Human rights campaigner's way to bring justice to Altantuya and learn the full truth about 'beastly affair'.

FMT

KUALA LUMPUR: Malaysia should now abolish the death penalty, so that a convicted killer of Altantuya Shaariibuu may be brought back from Australia; and the truth about her killing uncovered, a human rights campaigner said today.

Kua Kia Soong, adviser to human rights organisation Suaram, said full justice had not been delivered in the Altantuya case because the motive for her murder had never been established in the courts.

Mongolian national Altantuya Shaariibuu, a model and translater, was shot and her body blown up in the jungles near Subang, Selangor, in a case involving commissions for the Navy’s purchase of two submarines.
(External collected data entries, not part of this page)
Definition set_pc (v : Z) (st : exec_state) : exec_state :=
  ExecState v st.(reg) st.(stack_frames) st.(stack_frame_index) st.(shadow_registers) st.(shadow_stack)
    st.(limit) st.(mem).
Definition set_regs (v : list Z) (st : exec_state) : exec_state :=
  ExecState st.(pc) v st.(stack_frames) st.(stack_frame_index) st.(shadow_registers) st.(shadow_stack)
    st.(limit) st.(mem).
Definition set_frames (v : list ubpf_stack_frame) (i : Z) (st : exec_state) : exec_state :=
  ExecState st.(pc) st.(reg) v i st.(shadow_registers) st.(shadow_stack) st.(limit) st.(mem).
Definition set_shadow_registers (v : Z) (st : exec_state) : exec_state :=
  ExecState st.(pc) st.(reg) st.(stack_frames) st.(stack_frame_index) v st.(shadow_stack) st.(limit) st.(mem).
Definition set_shadow_stack (v : list Z) (st : exec_state) : exec_state :=
  ExecState st.(pc) st.(reg) st.(stack_frames) st.(stack_frame_index) st.(shadow_registers) v st.(limit)
    st.(mem).
Definition set_limit (v : Z) (st : exec_state) : exec_state :=
  ExecState st.(pc) st.(reg) st.(stack_frames) st.(stack_frame_index) st.(shadow_registers) st.(shadow_stack)
    v st.(mem).
Definition set_mem (v : memory) (st : exec_state) : exec_state :=
  ExecState st.(pc) st.(reg) st.(stack_frames) st.(stack_frame_index) st.(shadow_registers) st.(shadow_stack)
    st.(limit) v.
Last week the Federal Court reinstated the death penalty on two policemen, Chief Insp Azilah Hadri and Cpl Sirul Azhar Umar, members of an elite VIP bodyguard unit, for her murder. A third accused, defence analyst Abdul Razak Baginda, had been acquitted without his defence being called.

Sirul is now reported to be in Australia but a Malaysian request for his extradition is complicated by Australian policy not to repatriate anyone facing the death penalty, which has been abolished there.
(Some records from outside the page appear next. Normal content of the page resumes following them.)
(* ===== verification/InterpSound.v ===== *)
(** * InterpSound: what the interpreter guarantees for a loaded program

    The invariant of the interpreter's state, its preservation by every turn of
    the loop, the absence of undefined behaviour, the confinement of memory
    writes, termination under an instruction limit, and the discipline of local
    calls.  The interface to the embedder is [HostSound]: what its helpers, its
    bounds function and its debug function promise. *)

From Stdlib Require Import ZArith Lia Bool.
From stdpp Require Import base list gmap strings numbers.
From S2P Require Import Prelude Ebpf InstValid Mem Vm Validate Load Alu Checks Interp.

Local Open Scope Z_scope.
Local Open Scope cbits_scope.

(** ** The embedder's side *)

(** [m'] is a memory a well-behaved callee may leave: bytes stay bytes, and
    what was mapped stays mapped. *)
Definition mem_extends (m m' : memory) : Prop := mem_ok m' /\ dom m ⊆ dom m'.

Class HostSound (h : HostEnv) : Prop := {
  hs_helper fn a1 a2 a3 a4 a5 cookie m r m' :
    call_helper fn a1 a2 a3 a4 a5 cookie m = Some (r, m') -> mem_ok m -> mem_extends m m';
  hs_dispatcher fn a1 a2 a3 a4 a5 idx cookie m r m' :
    call_dispatcher fn a1 a2 a3 a4 a5 idx cookie m = Some (r, m') -> mem_ok m -> mem_extends m m';
  hs_debug fn ctx pc regs stk len mask shadow m :
    mem_ok m -> mem_extends m (call_debug fn ctx pc regs stk len mask shadow m);
  hs_bounds fn ctx addr size m i :
    call_bounds_check fn ctx addr size m = true -> 0 <= size -> addr + size <= UINT64_MAX ->
    addr <= i < addr + size -> host_granted i;
}.

#[export] Instance null_host_sound : HostSound null_host.
Proof. constructor; [by intros ? ? ? ? ? ? ? ? ? ? [= <- <-] | by intros ? ? ? ? ? ? ? ? ? ? ? [= <- <-] | done ..]. Qed.

(** ** The invariant *)

Definition fits64 (v : Z) : Prop := 0 <= v < 2 ^ 64.

Definition frame_ok (f : ubpf_stack_frame) : Prop :=
  0 <= f.(return_address) < 65536 /\ Forall fits64 f.(saved_registers).

(** The caller's arguments: addresses and lengths, a stack that does not wrap
    around. *)
Record args_fit (args : exec_args) : Prop := ArgsFit {
  ao_mem : fits64 args.(arg_mem);
  ao_mem_len : fits64 args.(arg_mem_len);
  ao_stack : 0 <= args.(stack_start) /\ 0 <= args.(stack_length) /\
             args.(stack_start) + args.(stack_length) < 2 ^ 64;
}.

(** This interpreter also needs a stack length that is a multiple of eight. *)
Record args_ok (args : exec_args) : Prop := ArgsOk {
  ao_fit : args_fit args;
  ao_multiple : args.(stack_length) mod 8 = 0;
}.

Section State.
Context `{HostEnv}.

(** The two regions of the program are mapped, and what the embedder grants. *)
Definition regions_mapped (args : exec_args) (m : memory) : Prop :=
  (args.(arg_mem) <> 0 -> args.(arg_mem) + args.(arg_mem_len) <= UINT64_MAX ->
   mapped m args.(arg_mem) args.(arg_mem_len)) /\
  mapped m args.(stack_start) args.(stack_length) /\
  forall i, host_granted i -> is_Some (m !! i).

Record state_ok (vm : ubpf_vm) (args : exec_args) (st : exec_state) : Prop := StateOk {
  so_pc : 0 <= st.(pc) < 65536;
  so_reg_length : length st.(reg) = 16%nat;
  so_reg_fits : Forall fits64 st.(reg);
  so_frames_length : length st.(stack_frames) = 8%nat;
  so_frames : Forall frame_ok st.(stack_frames);
  so_index : 0 <= st.(stack_frame_index) <= UBPF_MAX_CALL_DEPTH;
  so_mem : mem_ok st.(mem);
  so_mapped : regions_mapped args st.(mem);
  so_shadow : vm.(undefined_behavior_check_enabled) = true -> shadow_covers st.(shadow_stack) args.(stack_length);
}.

(** [x] is not undefined, and its value satisfies [P]. *)
Definition safely {A} (P : A -> Prop) (x : outcome A) : Prop :=
  match x with
  | Value a => P a
  | Failed _ => True
  | Undefined => False
  end.

(** ** Outcomes *)

Lemma safely_bind {A B} (P : A -> Prop) (Q : B -> Prop) (x : outcome A) (k : A -> outcome B) :
  safely P x -> (forall a, P a -> safely Q (k a)) -> safely Q (bind_outcome x k).
Proof. destruct x; simpl; auto. Qed.

Lemma safely_bind_eq {A B} (Q : B -> Prop) (x : outcome A) (k : A -> outcome B) :
  x <> Undefined -> (forall a, x = Value a -> safely Q (k a)) -> safely Q (bind_outcome x k).
Proof. destruct x; simpl; auto. Qed.

Lemma safely_of_option {A} (P : A -> Prop) (o : option A) :
  is_Some o -> (forall a, o = Some a -> P a) -> safely P (of_option o).
Proof. intros [a ->]. simpl. auto. Qed.

Lemma safely_of_result {A} (P : A -> Prop) (r : result A exec_error) :
  (forall a, r = Ok a -> P a) -> safely P (of_result r).
Proof. destruct r; simpl; auto. Qed.

(** The value of [x], when there is one, satisfies [P], and [x] is not undefined when
    [D] holds. *)
Definition safely_if {A} (D : Prop) (P : A -> Prop) (x : outcome A) : Prop :=
  match x with
  | Value a => P a
  | Failed _ => True
  | Undefined => ~ D
  end.

Lemma safely_if_of {A} (D : Prop) (P : A -> Prop) (x : outcome A) : safely P x -> safely_if D P x.
Proof. by destruct x. Qed.

Lemma safely_if_bind {A B} (D : Prop) (P : A -> Prop) (Q : B -> Prop) (x : outcome A) (k : A -> outcome B) :
  safely_if D P x -> (forall a, P a -> safely_if D Q (k a)) -> safely_if D Q (bind_outcome x k).
Proof. destruct x; simpl; auto. Qed.

Lemma safely_if_of_option {A} (D : Prop) (P : A -> Prop) (o : option A) :
  (D -> is_Some o) -> (forall a, o = Some a -> P a) -> safely_if D P (of_option o).
Proof. destruct o; simpl; [by auto |]. intros Ho _ [? [=]]%Ho. Qed.

Lemma safely_require (P : unit -> Prop) c e : (c = true -> P tt) -> safely P (require c e).
Proof. destruct c; simpl; auto. Qed.

(** ** Registers *)

Lemma get_reg_fits vm args st i : state_ok vm args st -> fits64 (get_reg st i).
Proof.
  intros Hst. unfold get_reg. destruct (st.(reg) !! Z.to_nat i) as [v |] eqn:E; simpl; [| by split].
  by apply (Forall_lookup_1 _ _ _ _ (so_reg_fits _ _ _ Hst) E).
Qed.

Lemma get_set_reg st i j v :
  (Z.to_nat i < length st.(reg))%nat -> 0 <= i -> 0 <= j ->
  get_reg (set_reg i v st) j = if j =? i then v else get_reg st j.
Proof.
  intros Hi H0 Hj. unfold get_reg, set_reg. cbn. destruct (Z.eqb_spec j i) as [-> | Hne].
  - by rewrite list_lookup_insert_eq.
  - by rewrite list_lookup_insert_ne by lia.
Qed.

Lemma state_ok_set_pc vm args st v : 0 <= v < 65536 -> state_ok vm args st -> state_ok vm args (set_pc v st).
Proof. intros Hv []. by constructor. Qed.

Lemma state_ok_jump vm args st d : state_ok vm args st -> state_ok vm args (jump d st).
Proof. apply state_ok_set_pc, (wrap_range 16). lia. Qed.

Lemma state_ok_set_reg vm args st i v : fits64 v -> state_ok vm args st -> state_ok vm args (set_reg i v st).
Proof.
  intros Hv []. constructor; try done; cbn.
  - by rewrite length_insert.
  - by apply Forall_insert.
Qed.

Lemma state_ok_set_shadow_registers vm args st v :
  state_ok vm args st -> state_ok vm args (set_shadow_registers v st).
Proof. intros []. by constructor. Qed.

Lemma state_ok_set_limit vm args st v : state_ok vm args st -> state_ok vm args (set_limit v st).
Proof. intros []. by constructor. Qed.

Lemma state_ok_set_shadow_stack vm args st v :
  (vm.(undefined_behavior_check_enabled) = true -> shadow_covers v args.(stack_length)) ->
  state_ok vm args st -> state_ok vm args (set_shadow_stack v st).
Proof. intros Hv []. by constructor. Qed.

Lemma state_ok_set_frame vm args st i f j :
  frame_ok f -> 0 <= j <= UBPF_MAX_CALL_DEPTH -> state_ok vm args st ->
  state_ok vm args (set_frames (<[i := f]> st.(stack_frames)) j st).
Proof.
  intros Hf Hj []. constructor; try done; cbn.
  - by rewrite length_insert.
  - by apply Forall_insert.
Qed.

Lemma mapped_dom m m' a n : dom m ⊆ dom m' -> mapped m a n -> mapped m' a n.
Proof. intros Hd Hm i Hi. apply elem_of_dom, Hd, elem_of_dom, Hm, Hi. Qed.

Lemma state_ok_set_mem vm args st m :
  mem_extends st.(mem) m -> state_ok vm args st -> state_ok vm args (set_mem m st).
Proof.
  intros [Hm Hd] []. constructor; try done. destruct so_mapped0 as (H1 & H2 & H3).
  split; [| split].
  - intros ? ?. apply (mapped_dom _ _ _ _ Hd). auto.
  - by apply (mapped_dom _ _ _ _ Hd).
  - intros i Hi. apply elem_of_dom, Hd, elem_of_dom, H3, Hi.
Qed.

Lemma frame_at_ok vm args st i : state_ok vm args st -> frame_ok (frame_at st i).
Proof.
  intros Hst. unfold frame_at. destruct (st.(stack_frames) !! Z.to_nat i) as [f |] eqn:E; simpl.
  - by apply (Forall_lookup_1 _ _ _ _ (so_frames _ _ _ Hst) E).
  - split; simpl; [lia |]. repeat constructor; lia.
Qed.

Lemma saved_fits f i : frame_ok f -> fits64 (saved f i).
Proof.
  intros [_ Hs]. unfold saved. destruct (f.(saved_registers) !! i) eqn:E; simpl; [| by split].
  by apply (Forall_lookup_1 _ _ _ _ Hs E).
Qed.

End State.

#[export] Hint Resolve state_ok_set_pc state_ok_jump state_ok_set_reg state_ok_set_shadow_registers
  state_ok_set_limit state_ok_set_mem get_reg_fits frame_at_ok saved_fits : ubpf.

(** ** Memory accesses *)

Lemma mapped_inside m a n start len : mapped m start len -> inside a n start len -> mapped m a n.
Proof. intros Hm [H1 H2] i Hi. apply Hm. lia. Qed.

Lemma effective_addr_fits pc base offset a : compute_effective_addr pc base offset = Ok a -> fits64 a.
Proof.
  unfold compute_effective_addr. repeat case_match; intros [= <-]; apply (wrap_range 64); lia.
Qed.

(** An access whose computed end is not below its start did not wrap around. *)
Lemma access_no_wrap a size :
  fits64 a -> 0 <= size < 2 ^ 63 -> a <= u64 (a + size) -> u64 (a + size) = a + size.
Proof.
  unfold fits64. intros Ha Hs Hle. destruct (Z.ltb_spec (a + size) (2 ^ 64)); [apply wrap_id; lia |].
  exfalso. replace (a + size) with (a + size - 2 ^ 64 + 1 * 2 ^ 64) in Hle by lia.
  unfold wrap in Hle. rewrite Z.mod_add, Z.mod_small in Hle by lia. lia.
Qed.

Lemma check_shadow_some vm args shadow a size :
  args_fit args -> (vm.(undefined_behavior_check_enabled) = true -> shadow_covers shadow args.(stack_length)) ->
  fits64 a -> 0 <= size < 2 ^ 63 ->
  is_Some (ubpf_check_shadow_stack vm args.(stack_start) args.(stack_length) shadow a size).
Proof.
  intros [_ _ (H1 & H2 & H3)] Hsh Ha Hs. unfold ubpf_check_shadow_stack, fits64 in *.
  destruct (undefined_behavior_check_enabled vm); cbn [negb]; [| eauto].
  destruct (Hsh eq_refl) as [Hf Hc]. rewrite (wrap_id 64 (stack_start args + _)) by lia.
  destruct (Z.ltb_spec (u64 (a + size)) a); [eauto |].
  destruct (Z.leb_spec (stack_start args) a); cbn [andb]; [| eauto].
  destruct (Z.leb_spec (u64 (a + size)) (stack_start args + stack_length args)); [| eauto].
  rewrite access_no_wrap in * by done.
  destruct (check_bits_spec (Z.to_nat size) shadow (a - stack_start args)) as (b & -> & _); [lia .. | eauto].
Qed.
Dr Kua said if the death penalty was abolished, Sirul might be brought back and he raised the possibility of a fresh trial to uncover the whole truth.
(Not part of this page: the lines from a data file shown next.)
(* ===== verification/Safe.v ===== *)
(** * Safe: the safe interpreter (vm/ubpf_safe.c, [ubpf_exec_ex_safe])

    The state of [Interp] extended with the tags of [SafeTags].  Statements that
    vm/ubpf_safe.c shares word for word with vm/ubpf_vm.c (fetching, counting,
    entering a function, the register part of calls and returns, the shadow
    checks, LDDW) are those of [Interp], [Checks] and [Mem].  At the end, the
    entry points [ubpf_exec_ex] and [ubpf_exec], which choose the interpreter. *)

From Stdlib Require Import ZArith Lia Bool.
From stdpp Require Import base list gmap strings numbers.
From S2P Require Import Prelude Ebpf InstValid Mem Vm Validate Load Alu Checks Interp SafeAlu SafeTags.

Local Open Scope Z_scope.
Local Open Scope cbits_scope.
Local Open Scope outcome_scope.

(** ** The interpreter's state *)

Record safe_state : Type := SafeState {
  core : exec_state;
  safe_tags : list ubpf_safe_tag;  (* safe_tags[16] *)
  safe_frames : list ubpf_safe_frame_state;  (* UBPF_MAX_CALL_DEPTH of them *)
  safe_spill_slots : list ubpf_safe_spill_slot;
}.

Definition set_core (c : exec_state) (st : safe_state) : safe_state :=
  SafeState c st.(safe_tags) st.(safe_frames) st.(safe_spill_slots).
Definition set_slots (s : list ubpf_safe_spill_slot) (st : safe_state) : safe_state :=
  SafeState st.(core) st.(safe_tags) st.(safe_frames) s.
Definition set_safe_frames (f : list ubpf_safe_frame_state) (st : safe_state) : safe_state :=
  SafeState st.(core) st.(safe_tags) f st.(safe_spill_slots).

(** [safe_tags[i]] and [safe_tags[i] = t]; the index is a four-bit field. *)
Definition get_tag (st : safe_state) (i : Z) : ubpf_safe_tag :=
  default ubpf_safe_scalar_tag (st.(safe_tags) !! Z.to_nat i).
Definition set_tag (i : Z) (t : ubpf_safe_tag) (st : safe_state) : safe_state :=
  SafeState st.(core) (<[Z.to_nat i := t]> st.(safe_tags)) st.(safe_frames) st.(safe_spill_slots).

Definition scalar_r1_to_r5 (st : safe_state) : safe_state :=
  let st := set_tag BPF_REG_1 ubpf_safe_scalar_tag st in
  let st := set_tag BPF_REG_2 ubpf_safe_scalar_tag st in
  let st := set_tag BPF_REG_3 ubpf_safe_scalar_tag st in
  let st := set_tag BPF_REG_4 ubpf_safe_scalar_tag st in
  set_tag BPF_REG_5 ubpf_safe_scalar_tag st.

Inductive safe_action : Type :=
| SafeContinue (st : safe_state)
| SafeExit (value : Z) (st : safe_state).

Definition no_safe_frame : ubpf_safe_frame_state := SafeFrame (replicate 4 ubpf_safe_scalar_tag).
Definition safe_frame_at (st : safe_state) (i : Z) : ubpf_safe_frame_state :=
  default no_safe_frame (st.(safe_frames) !! Z.to_nat i).
Definition saved_tag (f : ubpf_safe_frame_state) (i : nat) : ubpf_safe_tag :=
  default ubpf_safe_scalar_tag (f.(saved_register_tags) !! i).

Section SafeInterp.
Context `{HostEnv}.
Variable vm : ubpf_vm.
Variable args : exec_args.

(** ** Loads and stores *)

(** [(addr - stack) % sizeof(uint64_t) == 0], and the slot's index. *)
Definition spill_aligned (addr : Z) : bool := u64 (addr - args.(stack_start)) mod 8 =? 0.
Definition spill_index (addr : Z) : Z := u64 (addr - args.(stack_start)) / 8.

(** [SAFE_LOAD(size, sign_extend)].  The destination's tag is reset before the
    source's tag is tested. *)
Definition safe_load (cur_pc : Z) (inst : ebpf_inst) (size : Z) (sign_extend : bool) (st : safe_state)
    : outcome safe_action :=
  let! addr := of_result (ubpf_safe_compute_access (get_tag st inst.(src)) (get_reg st.(core) inst.(src))
                            inst.(offset) size cur_pc UBPF_SAFE_REGION_READ) in
  let! init := of_option (ubpf_check_shadow_stack vm args.(stack_start) args.(stack_length)
                            st.(core).(shadow_stack) addr size) in
  let c := if init then st.(core)
           else set_shadow_registers (unmark st.(core).(shadow_registers) inst.(dst)) st.(core) in
  let! v := of_option (if sign_extend then ubpf_mem_load_sx c.(mem) addr size
                       else ubpf_mem_load c.(mem) addr size) in
  let st := set_core (set_reg inst.(dst) v c) st in
  let st := set_tag inst.(dst) ubpf_safe_scalar_tag st in
  if negb sign_extend && (size =? 8) &&
     ubpf_safe_is_stack_pointer (get_tag st inst.(src)) args.(stack_start) args.(stack_length) &&
     spill_aligned addr
  then
    let! slot := of_option (st.(safe_spill_slots) !! Z.to_nat (spill_index addr)) in
    Value (SafeContinue (if slot.(spill_valid) then set_tag inst.(dst) slot.(spill_tag) st else st))
  else Value (SafeContinue st).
However if the death penalty was carried out, “we will never know the full story of why they murdered the woman, whether she was connected with the purchase of the RM7 billion Scorpene submarines, or if they were induced by people in power to murder her”.

He pointed to “too many inconsistencies” in the case, such as:

  • the assertion that all records of Altantuya’s entry and presence in Malaysia were erased from the computers of the Immigration Department;
  • the sudden removal of the presiding judge before the trial started and the changing of the head of the prosecution team at the eleventh hour;
  • the fact that defence lawyers for the accused kept changing, with one walking out on the first day while charging that “third parties” were interfering in his work;
  • that defence lawyers and prosecutors both stopping Altantuya’s cousin from testifying further when she revealed that the victim had shown her a photograph of herself, Razak Baginda (an associate of Najib Razak, then defence minister), Najib and “others” having lunch in a Paris restaurant; and
  • the possibility of plea bargaining

Dr Kua speculated about the possibility of a fresh trial being ordered and said if the death penalty was abolished, it might be possible to induce the two convicted men to “spill the beans over the whole beastly affair” in exchange for a shorter sentence.

He said doing away with capital punishment would help avoid irrevocable miscarriages of justice, which usually take time to surface, pointing to the film Hurricane about a US boxer who spent 20 years in jail for a murder he did not commit.

Capital punishment has been abolished in about a quarter of the world’s countries, including most of Europe and Australia.